WHAT TO DO. Everything from the first line of the material below through the line containing "From Stdlib Require Import QArith" is to be printed exactly, and nothing more.

INFORMATION PROVIDED.
(** * Duplicate detection and coverage validation: a shallow embedding

    Embedding of the duplicate-detection and validation core of the
    framework:

    - [src/validation/validation_engine.py]  (class [ValidationEngine])
    - [src/research/api_capability_mapper.py] (class [CapabilityMapper])

    Modelling conventions.

    - Python [str] values are [string]s of ASCII characters; [str.lower],
      [str.split], [str.replace] and the [in] operator are written out
      below on that alphabet.
    - Python [float] scores are exact rationals ([Q]), compared with [==].
      Every score of the claims is a ratio of small cardinalities and
      their averages, where the two agree.
    - Python [set]s of words are [gset string]; a [dict] whose iteration
      order is observable (the lookup table of the mapper, the coverage
      tracker) is an association list in insertion order.
    - A method that may raise returns [exn + A]; methods of the engine
      thread the engine state explicitly.
    - [ValidationResult.validation_timestamp] (wall-clock time) and the
      logger are not modelled; f-string texts that only render numbers
      are kept as the structured values they render. *)

From Stdlib Require Import QArith Qminmax Ascii String Lqa.
From stdpp Require Import gmap sets list strings pretty.

Local Open Scope string_scope.

#[local] Set Warnings "-clear-no-such-hyp".

(** ** Python string primitives *)

Module PyStr.

(** [str.lower] on one ASCII character. *)
Definition lower_ascii (c : ascii) : ascii :=
  let n := N_of_ascii c in
  if ((65 <=? n) && (n <=? 90))%N then ascii_of_N (n + 32) else c.

Fixpoint lower (s : string) : string :=
  match s with
  | EmptyString => EmptyString
  | String c s' => String (lower_ascii c) (lower s')
  end.

(** Characters on which [str.split()] separates. *)
Definition is_space (c : ascii) : bool :=
  let n := N_of_ascii c in
  (((9 <=? n) && (n <=? 13)) || ((28 <=? n) && (n <=? 32)))%N.

(** [split_go cur s]: [cur] is the word being read, reversed. *)
Fixpoint split_go (cur : list ascii) (s : string) : list string :=
  let flush := match cur with
               | [] => []
               | _ => [string_of_list_ascii (rev cur)]
               end in
  match s with
  | EmptyString => flush
  | String c s' =>
      if is_space c then flush ++ split_go [] s'
      else split_go (c :: cur) s'
  end.

(** [s.split()] *)
Definition split (s : string) : list string := split_go [] s.

(** [s.replace(c, d)] for single characters. *)
Fixpoint replace_char (c d : ascii) (s : string) : string :=
  match s with
  | EmptyString => EmptyString
  | String x s' =>
      String (if Ascii.eqb x c then d else x) (replace_char c d s')
  end.

(** [s.replace(c, '')] *)
Fixpoint remove_char (c : ascii) (s : string) : string :=
  match s with
  | EmptyString => EmptyString
  | String x s' =>
      if Ascii.eqb x c then remove_char c s'
      else String x (remove_char c s')
  end.

(** [sub in s] *)
Fixpoint contains (sub s : string) : bool :=
  String.prefix sub s ||
  match s with
  | EmptyString => false
  | String _ s' => contains sub s'
  end.
(** C6, on the code: the write of the merged document fails and is logged;
    the next [full] frame is loaded and merged, but its [merge] log line
    cannot be formatted (the incoming question text is [{toString: 1}]): the
    listener raises with the document replaced, the snapshot is not written
    although the disk would by now accept the write, and neither the
    acknowledgment nor the broadcast is sent. *)
Lemma persist_not_retried_when_merge_log_raises :
  exists w1 tr1 w2 tr2,
    onMessage alice fullFrame noon readonly = (w1, tr1, Normal tt)
    /\ In (EWrite (JSON_stringify2 (am_view (doc w1))) false) tr1
    /\ disk w1 = [WriteOk]
    /\ (exists msg, JSON_parse (text_of poisonFrame) = Some msg
                    /\ is_str (type_of msg) "full" = true
                    /\ am_load (payload_of msg) = Some poisoned)
    /\ onMessage bob poisonFrame noon w1 = (w2, tr2, Throw)
    /\ doc w2 = am_merge (doc w1) poisoned
    /\ doc w2 <> doc w1
    /\ effects tr2
       = [ESend 3 (JObj [("type", JStr "debug_echo");
                         ("bytes", JNum (Z.of_nat (String.length (text_of poisonFrame))))])
                true]
    /\ snapshot w2 = None.
Proof.
  exists (world_of (onMessage alice fullFrame noon readonly)),
         (trace_of (onMessage alice fullFrame noon readonly)),
         (world_of (onMessage bob poisonFrame noon
                      (world_of (onMessage alice fullFrame noon readonly)))),
         (trace_of (onMessage bob poisonFrame noon
                      (world_of (onMessage alice fullFrame noon readonly)))).
  split; [reflexivity|].
  split; [vm_compute; auto 10|].
  split; [reflexivity|].
  split.
  { exists (JObj [("type", JStr "full");
                  ("payload", JStr (Mini.sq
                     "{'pages':[{'questionRows':[{'elements':[{'questionText':{'toString':1}}]}]}]}"))]).
    repeat split; reflexivity. }
  split; [reflexivity|].
  split; [reflexivity|].
  split; [intros H; vm_compute in H; discriminate H|].
  split; reflexivity.
Qed.

Lemma persist_failure_stays_local_witness :
  exists w' tr,
    onMessage alice fullFrame noon readonly = (w', tr, Normal tt)
    /\ In (ELog LPersistWriteError) tr
    /\ doc w' = am_merge (doc readonly) (JObj [("field", JStr "x")])
    /\ filter (is_send_of "persisted") (effects tr)
       = [ESend 1 (persistedAck noon (JStr "(missing)")) true]
    /\ snapshot w' = None
    /\ exists w2 tr2,
         onMessage bob helloFrame noon w' = (w2, tr2, Normal tt)
         /\ snapshot w2 = None
         /\ exists w3 tr3,
              onMessage bob fullFrame noon w2 = (w3, tr3, Normal tt)
              /\ snapshot w3 = Some (JSON_stringify2 (am_view (doc w3))).
Proof.
  assert (Hp : JSON_parse (text_of fullFrame)
               = Some (JObj [("type", JStr "full");
                             ("payload", JStr (Mini.sq "{'field':'x'}"))]))
    by reflexivity.
  destruct (persist_failure_stays_local alice fullFrame noon readonly
              _ (JObj [("field", JStr "x")]) None [WriteOk]
              Hp eq_refl eq_refl eq_refl eq_refl)
    as (w' & tr & Hrun & Hlog & Hdoc & Heff & Hnext).
  exists w', tr. split; [exact Hrun|]. split; [exact Hlog|]. split; [exact Hdoc|].
  split; [rewrite Heff; reflexivity|].
  assert (Hw : w' = world_of (onMessage alice fullFrame noon readonly))
    by (rewrite Hrun; reflexivity).
  split; [rewrite Hw; reflexivity|].
  exists w', (trace_of (onMessage bob helloFrame noon w')).
  split; [rewrite Hw; reflexivity|]. split; [rewrite Hw; reflexivity|].
  destruct (Hnext bob fullFrame noon _ (JObj [("field", JStr "x")]) Hp eq_refl eq_refl
              eq_refl)
    as (w3 & tr3 & Hrun3 & _ & Hsnap).
  exists w3, tr3. split; [exact Hrun3|].
  rewrite (Hsnap eq_refl).
  assert (Hw3 : w3 = world_of (onMessage bob fullFrame noon w'))
    by (rewrite Hrun3; reflexivity).
  rewrite Hw3, Hw. reflexivity.
Defined.
(** The instance of a component without state: props object 1, state
    [null], rendered and mounted with callback 7 registered, nothing
    pending. *)
Definition statelessInstance : State :=
  {| administration :=
       Some {| reaction := Some 0;
               scheduleUpdate := Some 7;
               mounted := true;
               name := "Example";
               cachedProps := VObject 1;
               cachedState := VNull;
               cachedContext := VUndefined;
               pendingStateVersion := 2;
               stateVersion := 2;
               changedVariables := ∅;
               unchangedVariables := ∅ |};
     instanceRender := Some ReactiveRender;
     didMountOnPrototype := true;
     displayName := "Example";
     DEV := true;
     staticRendering := false;
     allowStateChanges := true;
     symbols := 3;
     reactions := 1;
     trace := [ReportChanged props; ReportChanged state; NewReaction 0;
               Register; TrackStart 0; TrackEnd 0; Unregister] |}.

(** A mounted instance in static rendering mode. *)
Definition staticMountedInstance : State :=
  {| administration :=
       Some {| reaction := None;
               scheduleUpdate := None;
               mounted := true;
               name := "Example";
               cachedProps := VUndefined;
               cachedState := VUndefined;
               cachedContext := VUndefined;
               pendingStateVersion := 1;
               stateVersion := 0;
               changedVariables := ∅;
               unchangedVariables := ∅ |};
     instanceRender := None;
     didMountOnPrototype := true;
     displayName := "Example";
     DEV := true;
     staticRendering := true;
     allowStateChanges := true;
     symbols := 2;
     reactions := 0;
     trace := [Unregister] |}.
(** * perfume-kg: the expansion sanitiser and the incremental layout

    A shallow embedding of [src/server/expand.ts] (the sanitiser applied to
    the model's JSON answer, and the handler that calls it) and of the
    helpers of [src/components/GraphView.tsx] ([computeRingPositions],
    [placeChildrenForward] and [mergeUniqueElements], in both variants of
    the file), with the properties stated for them. *)

From Stdlib Require Import ZArith NArith Ascii String List.
From Stdlib Require Reals Lra.
From Corelib Require Import PrimFloat.
From Corelib Require FloatAxioms.
From stdpp Require Import base tactics option list gmap sets pretty sorting.

#[local] Set Warnings "-clear-no-such-hyp".

Local Open Scope N_scope.
Local Open Scope list_scope.

(** ** JavaScript strings

    A JavaScript string is a sequence of UTF-16 code units; the regular
    expressions of [expand.ts] carry no [u] flag, so they read code units. *)

Definition jsstring : Type := list N.

(** An ASCII literal of the source, as code units. *)
Definition lit (s : string) : jsstring :=
  N_of_ascii <$> list_ascii_of_string s.

(** A template literal's [${i}] for a non-negative integer [i]. *)
Definition dec (i : N) : jsstring := lit (pretty i).

(** [WhiteSpace] and [LineTerminator] of ECMAScript, stripped by [trim]. *)
Definition is_space (c : N) : bool :=
  bool_decide (c ∈ [9; 10; 11; 12; 13; 32; 160; 5760; 8232; 8233; 8239; 8287; 12288; 65279])
  || ((8192 <=? c) && (c <=? 8202)).

Fixpoint trimStart (s : jsstring) : jsstring :=
  match s with
  | [] => []
  | c :: rest => if is_space c then trimStart rest else s
  end.
Definition trim (s : jsstring) : jsstring := rev (trimStart (rev (trimStart s))).

(** [/^[\x00-\u007F]+$/.test(s)]: at least one code unit, all below 128. *)
Definition looksAsciiOnly (s : jsstring) : bool :=
  match s with
  | [] => false
  | _ => forallb (λ c, c <=? 127) s
  end.

(** [/[\u3040-\u30FF\u3400-\u9FFF]/.test(s)]. *)
Definition hasJapaneseChar (s : jsstring) : bool :=
  existsb (λ c, ((12352 <=? c) && (c <=? 12543)) || ((13312 <=? c) && (c <=? 40959))) s.

(** ** Results of a call: a value, or an exception

    [OutOfFuel] is the model's own: the [while] loop of [makeUniqueId] is run
    on a fuel that [makeUniqueId_loop_fuel] shows to be enough. *)

Inductive outcome (A : Type) : Type :=
| Return (a : A)
| TypeError
| OutOfFuel.
Arguments Return {A} a.
Arguments TypeError {A}.
Arguments OutOfFuel {A}.

Definition bind {A B : Type} (m : outcome A) (k : A → outcome B) : outcome B :=
  match m with
  | Return a => k a
  | TypeError => TypeError
  | OutOfFuel => OutOfFuel
  end.

Global Instance outcome_ret : MRet outcome := @Return.
Global Instance outcome_bind : MBind outcome := λ A B k m, bind m k.

(** [xs.map(f)] and [xs.filter(p)] with a callback that may throw. *)
Fixpoint mapM {A B : Type} (f : A → outcome B) (xs : list A) : outcome (list B) :=
  match xs with
  | [] => Return []
  | x :: xs' => y ← f x; ys ← mapM f xs'; Return (y :: ys)
  end.

Fixpoint filterM {A : Type} (p : A → outcome bool) (xs : list A) : outcome (list A) :=
  match xs with
  | [] => Return []
  | x :: xs' =>
      b ← p x;
      ys ← filterM p xs';
      Return (if (b : bool) then x :: ys else ys)
  end.

(** ** JSON values, as [JSON.parse] builds them *)

#[warnings="-register-all"]
Inductive json : Type :=
| JNull
| JBool (b : bool)
| JNum (text : jsstring)   (* a number, kept as the text [String] prints for it *)
| JStr (s : jsstring)
| JArr (xs : list json)
| JObj (fields : list (jsstring * json)).

(** Own property of a parsed object; a repeated key keeps its last value. *)
Fixpoint obj_get (k : jsstring) (fields : list (jsstring * json)) : option json :=
  match fields with
  | [] => None
  | (k', v) :: rest =>
      match obj_get k rest with
      | Some v' => Some v'
      | None => if decide (k' = k) then Some v else None
      end
  end.

(** [v.k] for the keys the sanitiser reads ([nodes], [edges], [id], [label],
    [kind], [source], [target]): none of them is a member of a prototype, so
    the access is an own-property lookup on an object and [undefined] ([None])
    on any other value. The accesses on [null] are guarded in the source. *)
Definition get (v : json) (k : string) : option json :=
  match v with
  | JObj fields => obj_get (lit k) fields
  | _ => None
  end.

(** Truthiness, for [n && ...]. *)
Definition truthy (v : json) : bool :=
  match v with
  | JNull => false
  | JBool b => b
  | JNum t => negb (bool_decide (t = lit "0"))
  | JStr s => negb (bool_decide (s = []))
  | JArr _ | JObj _ => true
  end.

(** [x ?? d] and [x != null] on a possibly undefined value. *)
Definition nullish (v : option json) : bool :=
  match v with
  | None | Some JNull => true
  | _ => false
  end.

Definition coalesce (v d : option json) : option json :=
  if nullish v then d else v.

(** [String(v)]. An array prints its elements joined by commas, [null] as
    the empty string. A plain object prints as [[object Object]], unless it
    owns a [toString] key: the parsed value under it is not callable,
    [Object.prototype.valueOf] returns the object itself, and the conversion
    ends in a [TypeError]. *)
Fixpoint join (sep : jsstring) (parts : list jsstring) : jsstring :=
  match parts with
  | [] => []
  | [p] => p
  | p :: rest => p ++ sep ++ join sep rest
  end.

Fixpoint toStr (v : json) : outcome jsstring :=
  match v with
  | JNull => Return (lit "null")
  | JBool true => Return (lit "true")
  | JBool false => Return (lit "false")
  | JNum t => Return t
  | JStr s => Return s
  | JArr xs =>
      parts ←
        (fix elems (xs : list json) : outcome (list jsstring) :=
           match xs with
           | [] => Return []
           | x :: rest =>
               p ← match x with JNull => Return [] | _ => toStr x end;
               ps ← elems rest;
               Return (p :: ps)
           end) xs;
      Return (join (lit ",") parts)
  | JObj fields =>
      match obj_get (lit "toString") fields with
      | Some _ => TypeError
      | None => Return (lit "[object Object]")
      end
  end.

Definition String_ (v : option json) : outcome jsstring :=
  match v with
  | None => Return (lit "undefined")
  | Some v => toStr v
  end.

(** A payload is plain when none of its objects owns a [toString] key, so
    that [String] converts every value in it. *)
Fixpoint plain (v : json) : bool :=
  match v with
  | JArr xs => forallb plain xs
  | JObj fields =>
      negb (bool_decide (is_Some (obj_get (lit "toString") fields)))
      && forallb (λ kv, plain kv.2) fields
  | _ => true
  end.

(** [v] is absent, [null] or an array. *)
Definition arrayish (v : option json) : bool :=
  match coalesce v (Some (JArr [])) with
  | Some (JArr _) => true
  | _ => false
  end.

(** The payloads the sanitiser copes with. *)
Definition wellShaped (raw : json) : bool :=
  plain raw && arrayish (get raw "nodes") && arrayish (get raw "edges").

Section json_induction.
Variable P : json → Prop.
Hypothesis Hnull : P JNull.
Hypothesis Hbool : ∀ b, P (JBool b).
Hypothesis Hnum : ∀ t, P (JNum t).
Hypothesis Hstr : ∀ s, P (JStr s).
Hypothesis Harr : ∀ xs, Forall P xs → P (JArr xs).
Hypothesis Hobj : ∀ fields, Forall (λ kv, P kv.2) fields → P (JObj fields).

(** Induction on a JSON value, with the hypothesis for every element of an
    array and every value of an object. *)
Fixpoint json_nested_ind (v : json) : P v :=
  match v with
  | JNull => Hnull
  | JBool b => Hbool b
  | JNum t => Hnum t
  | JStr s => Hstr s
  | JArr xs =>
      Harr xs ((fix elems (xs : list json) : Forall P xs :=
                  match xs with
                  | [] => Forall_nil_2 P
                  | x :: rest => Forall_cons_2 P x rest (json_nested_ind x) (elems rest)
                  end) xs)
  | JObj fields =>
      Hobj fields ((fix values (fs : list (jsstring * json)) : Forall (λ kv, P kv.2) fs :=
                      match fs with
                      | [] => Forall_nil_2 _
                      | kv :: rest =>
                          Forall_cons_2 (λ kv, P kv.2) kv rest (json_nested_ind kv.2) (values rest)
                      end) fields)
  end.
End json_induction.

(** ** [src/server/expand.ts] *)

Module Expand.

(** A JavaScript number is an IEEE 754 double: a primitive float, with the
    runtime's own [+]. Equality of two of them is decided by comparing
    their bits (every NaN is the one NaN). *)
Global Instance float_eq_dec : EqDecision float.
Proof.
  intros x y. destruct (Leibniz.eqb x y) eqn:E.
  - left. by apply FloatAxioms.Leibniz.eqb_spec.
  - right. intros Heq. apply FloatAxioms.Leibniz.eqb_spec in Heq. congruence.
Defined.

(** [type Node = { id; label; kind; depth }], the depth a [number]. *)
Record Node : Type := mkNode {
  n_id : jsstring;
  n_label : jsstring;
  n_kind : jsstring;
  n_depth : float;
}.

(** The value of an edge's [label]: a string, or a member inherited from
    [Object.prototype] that a lookup [m[targetKind]] in an object literal
    returns for a kind such as [constructor]. *)
Inductive jslabel : Type :=
| Text (s : jsstring)
| ProtoMember (name : jsstring).

(** [type Edge = { id; source; target; label }]. *)
Record Edge : Type := mkEdge {
  e_id : jsstring;
  e_source : jsstring;
  e_target : jsstring;
  e_label : jslabel;
}.

(** [type ExpandResponse = { nodes; edges }]. *)
Record ExpandResponse : Type := mkResponse {
  nodes : list Node;
  edges : list Edge;
}.

Global Instance Node_eq_dec : EqDecision Node.
Proof. solve_decision. Defined.
Global Instance jslabel_eq_dec : EqDecision jslabel.
Proof. solve_decision. Defined.
Global Instance Edge_eq_dec : EqDecision Edge.
Proof. solve_decision. Defined.

Inductive domain : Type := perfume | wine | unknown.

Definition has (set : gset jsstring) (k : string) : bool :=
  bool_decide (lit k ∈ set).
(** *** The sequential reading: [gather] and the slot array *)

#[local] Abbreviation miles_of := (miles_of repr_other GOOGLE_API_KEY post).
#[local] Abbreviation tagged_results := (tagged_results repr_other GOOGLE_API_KEY post).
#[local] Abbreviation tasks_of := (tasks_of repr_other GOOGLE_API_KEY post).
#[local] Abbreviation calculate_mileage :=
  (calculate_mileage repr_other GOOGLE_API_KEY post).

Lemma distance_for_miles_of (r : row) :
  returns (distance_for r) -> distance_for r = Ok (miles_of r).
Proof. intros [v Hv]. unfold miles_of. by rewrite Hv. Qed.

Lemma gather_from (rows : list row) (k : nat) :
  (forall r, r ∈ rows -> returns (distance_for r)) ->
  gather (imap (fun i => process_one (k + i)) rows)
  = Ok (imap (fun i r => (k + i, miles_of r)) rows).
Proof.
  revert k. induction rows as [|r rows IH]; intros k Hret; [done |].
  rewrite !imap_cons. simpl.
  rewrite process_one_tag, (distance_for_miles_of r) by (apply Hret; left).
  simpl.
  rewrite (imap_ext _ (fun i => process_one (S k + i))), IH.
  - cbn. do 2 f_equal.
    apply imap_ext. intros i x _. simpl. f_equal. lia.
  - intros r' Hr'. apply Hret. by right.
  - intros i x _. simpl. f_equal. lia.
Qed.

Lemma gather_tasks (rows : list row) :
  (forall r, r ∈ rows -> returns (distance_for r)) ->
  gather (tasks_of rows) = Ok (tagged_results rows).
Proof. intros Hret. exact (gather_from rows 0 Hret). Qed.

Lemma gather_raises (rows : list row) (k : nat) (r : row) (e : exn) :
  r ∈ rows -> distance_for r = Raise e ->
  exists e', gather (imap (fun i => process_one (k + i)) rows) = Raise e'.
Proof.
  revert k. induction rows as [|r0 rows IH]; intros k Hin Hr; [by apply elem_of_nil in Hin |].
  rewrite imap_cons. simpl. rewrite process_one_tag.
  destruct (distance_for r0) as [v|e0] eqn:Hr0; simpl; [| eauto].
  apply elem_of_cons in Hin as [-> | Hin]; [congruence |].
  destruct (IH (S k) Hin Hr) as [e' He'].
  rewrite (imap_ext _ (fun i => process_one (S k + i))).
  - rewrite He'. eauto.
  - intros i x _. simpl. f_equal. lia.
Qed.

Lemma tagged_results_lookup (rows : list row) (i : nat) :
  tagged_results rows !! i = (fun r => (i, miles_of r)) <$> rows !! i.
Proof. unfold tagged_results. by rewrite list_lookup_imap. Qed.

Lemma tagged_results_tags (rows : list row) :
  (tagged_results rows).*1 = seq 0 (length rows).
Proof.
  apply list_eq. intros i. rewrite list_lookup_fmap, tagged_results_lookup.
  destruct (rows !! i) as [r|] eqn:Hr; simpl.
  - symmetry. apply lookup_seq. split; [done |]. by eapply lookup_lt_Some.
  - symmetry. apply lookup_seq_ge. by apply lookup_ge_None.
Qed.

(** Writing tagged results into the slots, whatever their order: with
    tags in range and no tag twice, every write succeeds, every tagged
    slot holds its value and the others are untouched. *)
Lemma store_results_spec (results : list (nat * option spec_float))
    (slots : list (option spec_float)) :
  NoDup results.*1 ->
  (forall idx v, (idx, v) ∈ results -> idx < length slots) ->
  exists out, store_results slots results = Ok out
    /\ length out = length slots
    /\ (forall idx v, (idx, v) ∈ results -> out !! idx = Some v)
    /\ (forall i, i ∉ results.*1 -> out !! i = slots !! i).
Proof.
  revert slots. induction results as [|[idx v] rest IH]; intros slots Hnd Hlt.
  - exists slots. split; [done |]. split; [done |]. split; [| done].
    intros idx v Hin. by apply elem_of_nil in Hin.
  - simpl in Hnd. apply NoDup_cons in Hnd as [Hfresh Hnd].
    assert (idx < length slots) as Hidx by (apply (Hlt idx v); left).
    destruct (IH (<[idx:=v]> slots) Hnd) as (out & Hout & Hlen & Hin & Hout').
    { intros j w Hj. rewrite length_insert. apply (Hlt j w). by right. }
    exists out. simpl. unfold set_item. rewrite decide_True by done. simpl.
    rewrite length_insert in Hlen.
    split; [done |]. split; [done |]. split.
    + intros j w [[= -> ->] | Hj]%elem_of_cons; [| by apply Hin].
      rewrite (Hout' _ Hfresh). by apply list_lookup_insert_eq.
    + intros i [Hne Hi]%not_elem_of_cons.
      rewrite (Hout' _ Hi). by apply list_lookup_insert_ne.
Qed.

(** The tagged results of a run, taken in any order, fill the slots with
    the records' values in record order. *)
Lemma store_tagged_any_order (rows : list row)
    (results : list (nat * option spec_float)) :
  results ≡ₚ tagged_results rows ->
  store_results (replicate (length rows) None) results = Ok (miles_of <$> rows).
Proof.
  intros Hperm.
  assert (forall idx v, (idx, v) ∈ results <-> exists r, rows !! idx = Some r /\ v = miles_of r)
    as Hmem.
  { intros idx v. rewrite Hperm, list_elem_of_lookup. split.
    - intros [i Hi]. rewrite tagged_results_lookup in Hi.
      destruct (rows !! i) as [r|] eqn:Hr; simplify_eq/=. eauto.
    - intros (r & Hr & ->). exists idx. by rewrite tagged_results_lookup, Hr. }
  destruct (store_results_spec results (replicate (length rows) None))
    as (out & Hout & Hlen & Hin & _).
  { rewrite Hperm, tagged_results_tags. apply NoDup_seq. }
  { intros idx v (r & Hr & _)%Hmem. rewrite length_replicate. by eapply lookup_lt_Some. }
  rewrite Hout. f_equal. rewrite length_replicate in Hlen.
  apply list_eq. intros i. rewrite list_lookup_fmap.
  destruct (rows !! i) as [r|] eqn:Hr; simpl.
  - apply Hin, Hmem. eauto.
  - apply lookup_ge_None. rewrite Hlen. by apply lookup_ge_None.
Qed.

(** When the lookup of every record returns (a distance or absent),
    [gather] yields one tagged result per record, tagged 0, 1, ... in
    record order, and the pipeline returns a column of exactly the length
    of the input whose entry [i] is the value computed for record [i];
    the column is the same in whatever order the tagged results are
    written into the slots. *)
Theorem output_matches_input_order (rows : list row) :
  (forall r, r ∈ rows -> returns (distance_for r)) ->
  exists results out,
    gather (tasks_of rows) = Ok results
    /\ length (tasks_of rows) = length rows
    /\ results.*1 = seq 0 (length rows)
    /\ calculate_mileage rows = Ok out
    /\ length out = length rows
    /\ (forall i r, rows !! i = Some r ->
          exists v, distance_for r = Ok v /\ out !! i = Some v)
    /\ (forall results', results' ≡ₚ results ->
          store_results (replicate (length rows) None) results' = Ok out).
Proof.
  intros Hret.
  exists (tagged_results rows), (miles_of <$> rows).
  pose proof (gather_tasks rows Hret) as Hg.
  split; [exact Hg |].
  split; [apply length_imap |].
  split; [apply tagged_results_tags |].
  split.
  { unfold calculate_mileage. rewrite Hg. cbn.
    by apply store_tagged_any_order. }
  split; [by rewrite length_fmap |].
  split.
  - intros i r Hr. exists (miles_of r). split.
    + apply distance_for_miles_of, Hret. by eapply list_elem_of_lookup_2.
    + by rewrite list_lookup_fmap, Hr.
  - intros results' Hperm. by apply store_tagged_any_order.
Qed.

(** *** Runs to the end *)

Lemma final_task_no_leg (r : row) :
  classify r = (None, None) -> final_task r = Returned None.
Proof.
  intros Hc. unfold final_task. by rewrite (distance_for_no_leg r None None Hc).
Qed.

RESPONSE FOR THIS EXERCISE.
(** * Duplicate detection and coverage validation: a shallow embedding

    Embedding of the duplicate-detection and validation core of the
    framework:

    - [src/validation/validation_engine.py]  (class [ValidationEngine])
    - [src/research/api_capability_mapper.py] (class [CapabilityMapper])

    Modelling conventions.

    - Python [str] values are [string]s of ASCII characters; [str.lower],
      [str.split], [str.replace] and the [in] operator are written out
      below on that alphabet.
    - Python [float] scores are exact rationals ([Q]), compared with [==].
      Every score of the claims is a ratio of small cardinalities and
      their averages, where the two agree.
    - Python [set]s of words are [gset string]; a [dict] whose iteration
      order is observable (the lookup table of the mapper, the coverage
      tracker) is an association list in insertion order.
    - A method that may raise returns [exn + A]; methods of the engine
      thread the engine state explicitly.
    - [ValidationResult.validation_timestamp] (wall-clock time) and the
      logger are not modelled; f-string texts that only render numbers
      are kept as the structured values they render. *)

From Stdlib Require Import QArith Qminmax Ascii String Lqa.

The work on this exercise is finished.